Repeat precisely the span of lines below that opens with the line containing "intros k Hk." and closes with the line containing "destruct Hfin as", both included.

**Supplied entries**
——————————

(** X20: the dinner guard only ever touches the dinner: Entry, Exit and the
    two meal slots read the same after it. It acts only on a day with Entry,
    Exit and a dinner start: with any of the three absent the events come
    back as they are, whatever the dinner start. With Entry and Exit present,
    after the guard either there is no dinner start or the dinner starts,
    measured from Entry, no earlier than the meal ends (the meal return, or
    Exit when only the meal start is recorded); when the guard fires both
    dinner slots are emptied and the anomaly flag is set. Running it twice
    changes nothing more. *)
Theorem guardia_cena_spec eventos :
  let ev := guardia_cena eventos in
  (forall k, k ∈ ["Entrada"; "Salida"; "Salida a comer"; "Regreso de comer"]%string ->
             ev_get ev k = ev_get eventos k) /\
  (ev_get eventos "Entrada" = None \/ ev_get eventos "Salida" = None \/
   ev_get eventos "Salida a cenar" = None -> ev = eventos) /\
  (forall ent sal sn,
     ev_get ev "Entrada" = Some ent -> ev_get ev "Salida" = Some sal ->
     ev_get ev "Salida a cenar" = Some sn ->
     (forall fin, ev_get ev "Regreso de comer" = Some fin ->
                  minutos_entre (Some ent) (Some fin) <= minutos_entre (Some ent) (Some sn)) /\
     (ev_get ev "Regreso de comer" = None -> is_Some (ev_get ev "Salida a comer") ->
      minutos_entre (Some ent) (Some sal) <= minutos_entre (Some ent) (Some sn))) /\
  (ev <> eventos ->
   ev_get ev "Salida a cenar" = None /\ ev_get ev "Regreso de cenar" = None /\
   ev !! "_cena_ignorada_anomalia"%string = Some (PyInt 1)) /\
  guardia_cena ev = ev.
Proof.
  cbv zeta.
  assert (forall e, ev_get e "Salida a cenar" = None -> guardia_cena e = e) as Hnone.
  { intros e He. unfold guardia_cena. rewrite He. by repeat case_match. }
  destruct (guardia_cena_cases eventos)
    as [Heq | (ent & sal & sn & fin & Hent & Hsal & Hsn & Hfin & Hlt & Heq)].
  - rewrite Heq. split; [done|]. split; [done|]. split; [|split; [done|]].
    + intros ent sal sn Hent Hsal Hsn.
      assert (guardia_cena eventos = eventos) as Hg by done.
      unfold guardia_cena in Hg. rewrite Hent, Hsal, Hsn in Hg.
      split.
      * intros fin Hfin. rewrite Hfin in Hg.
        destruct (Z.ltb_spec (minutos_entre (Some ent) (Some sn))
                             (minutos_entre (Some ent) (Some fin))); [|done].
        exfalso. apply (f_equal (fun e => ev_get e "Salida a cenar")) in Hg.
        rewrite ev_get_insert_ne, ev_get_insert_PyNone in Hg by done. congruence.
      * intros Hfin [sc Hsc]. rewrite Hfin, Hsc in Hg.
        destruct (Z.ltb_spec (minutos_entre (Some ent) (Some sn))
                             (minutos_entre (Some ent) (Some sal))); [|done].
        exfalso. apply (f_equal (fun e => ev_get e "Salida a cenar")) in Hg.
        rewrite ev_get_insert_ne, ev_get_insert_PyNone in Hg by done. congruence.
    + exact Heq.
  - rewrite Heq.
    assert (ev_get (<["Regreso de cenar"%string := PyNone]>
                      (<["Salida a cenar"%string := PyNone]>
                         (<["_cena_ignorada_anomalia"%string := PyInt 1]> eventos)))
                   "Salida a cenar" = None) as Hcen
      by (by rewrite ev_get_insert_ne, ev_get_insert_PyNone).
    split; [|split; [|split; [|split]]].
    + intros k Hk.
      repeat (apply elem_of_cons in Hk as [->|Hk]; [by rewrite !ev_get_insert_ne|]).
      by apply elem_of_nil in Hk.
    + intros [H | [H | H]]; congruence.
    + intros ent' sal' sn' _ _ Hsn'. congruence.
    + intros _. split; [done|]. split; [apply ev_get_insert_PyNone|].
      rewrite !lookup_insert_ne by done. by rewrite lookup_insert_eq.
    + by apply Hnone.
Qed.

Lemma guardia_cena_spec_witness :
  let ev := guardia_cena eventos_cena_anomala in
  ev_get ev "Salida a cenar" = None /\ ev_get ev "Regreso de cenar" = None /\
  ev !! "_cena_ignorada_anomalia"%string = Some (PyInt 1).
Proof.
  apply (proj1 (proj2 (proj2 (proj2 (guardia_cena_spec eventos_cena_anomala))))).
  intros H. apply (f_equal (fun e => e !! "_cena_ignorada_anomalia"%string)) in H.
  vm_compute in H. discriminate.
Defined.

Lemma guardia_cena_id eventos :
  cronologico eventos ->
  (is_Some (ev_get eventos "Regreso de comer") ->
   is_Some (ev_get eventos "Salida a comer")) ->
  guardia_cena eventos = eventos.
Proof.
  intros Hcr Hslots.
  destruct (guardia_cena_cases eventos)
    as [Heq | (ent & sal & sn & fin & Hent & Hsal & Hsn & Hfin & Hlt & _)]; [done|].
  exfalso. destruct (Hcr ent sal Hent Hsal) as (_ & _ & H3). cbv zeta in H3.
  destruct Hfin as [Hfin | (Hfin & [sc Hsc] & ->)].
  - destruct (Hslots ltac:(by eexists)) as [sc Hsc].
    specialize (H3 sc sn Hsc Hsn). rewrite Hfin in H3. simpl in H3. lia.
  - specialize (H3 sc sn Hsc Hsn). rewrite Hfin in H3. simpl in H3. lia.
Qed.

Lemma guardia_cena_map_eventos times :
  Forall wf_time times ->
  guardia_cena (map_eventos (normalize_registro_times times).1)
  = map_eventos (normalize_registro_times times).1.
Proof.
  intros Hwf. apply guardia_cena_id; [by apply normalized_cronologico|].
  destruct (map_eventos_slots (normalize_registro_times times).1)
    as (_ & _ & H1 & H2 & _).
  cbv zeta in H1, H2. rewrite H1, H2.
  destruct (Nat.leb_spec 4 (length (normalize_registro_times times).1)) as [Hn|Hn];
    [|by intros [? ?]].
  intros _. destruct (Nat.leb_spec 3 (length (normalize_registro_times times).1)); [|lia].
  apply lookup_lt_is_Some. lia.
Qed.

——————————

**Written response**
    + intros k Hk.
      repeat (apply elem_of_cons in Hk as [->|Hk]; [by rewrite !ev_get_insert_ne|]).
      by apply elem_of_nil in Hk.
    + intros [H | [H | H]]; congruence.
    + intros ent' sal' sn' _ _ Hsn'. congruence.
    + intros _. split; [done|]. split; [apply ev_get_insert_PyNone|].
      rewrite !lookup_insert_ne by done. by rewrite lookup_insert_eq.
    + by apply Hnone.
Qed.

Lemma guardia_cena_spec_witness :
  let ev := guardia_cena eventos_cena_anomala in
  ev_get ev "Salida a cenar" = None /\ ev_get ev "Regreso de cenar" = None /\
  ev !! "_cena_ignorada_anomalia"%string = Some (PyInt 1).
Proof.
  apply (proj1 (proj2 (proj2 (proj2 (guardia_cena_spec eventos_cena_anomala))))).
  intros H. apply (f_equal (fun e => e !! "_cena_ignorada_anomalia"%string)) in H.
  vm_compute in H. discriminate.
Defined.

Lemma guardia_cena_id eventos :
  cronologico eventos ->
  (is_Some (ev_get eventos "Regreso de comer") ->
   is_Some (ev_get eventos "Salida a comer")) ->
  guardia_cena eventos = eventos.
Proof.
  intros Hcr Hslots.
  destruct (guardia_cena_cases eventos)
    as [Heq | (ent & sal & sn & fin & Hent & Hsal & Hsn & Hfin & Hlt & _)]; [done|].
  exfalso. destruct (Hcr ent sal Hent Hsal) as (_ & _ & H3). cbv zeta in H3.
  destruct Hfin as [Hfin | (Hfin & [sc Hsc] & ->)].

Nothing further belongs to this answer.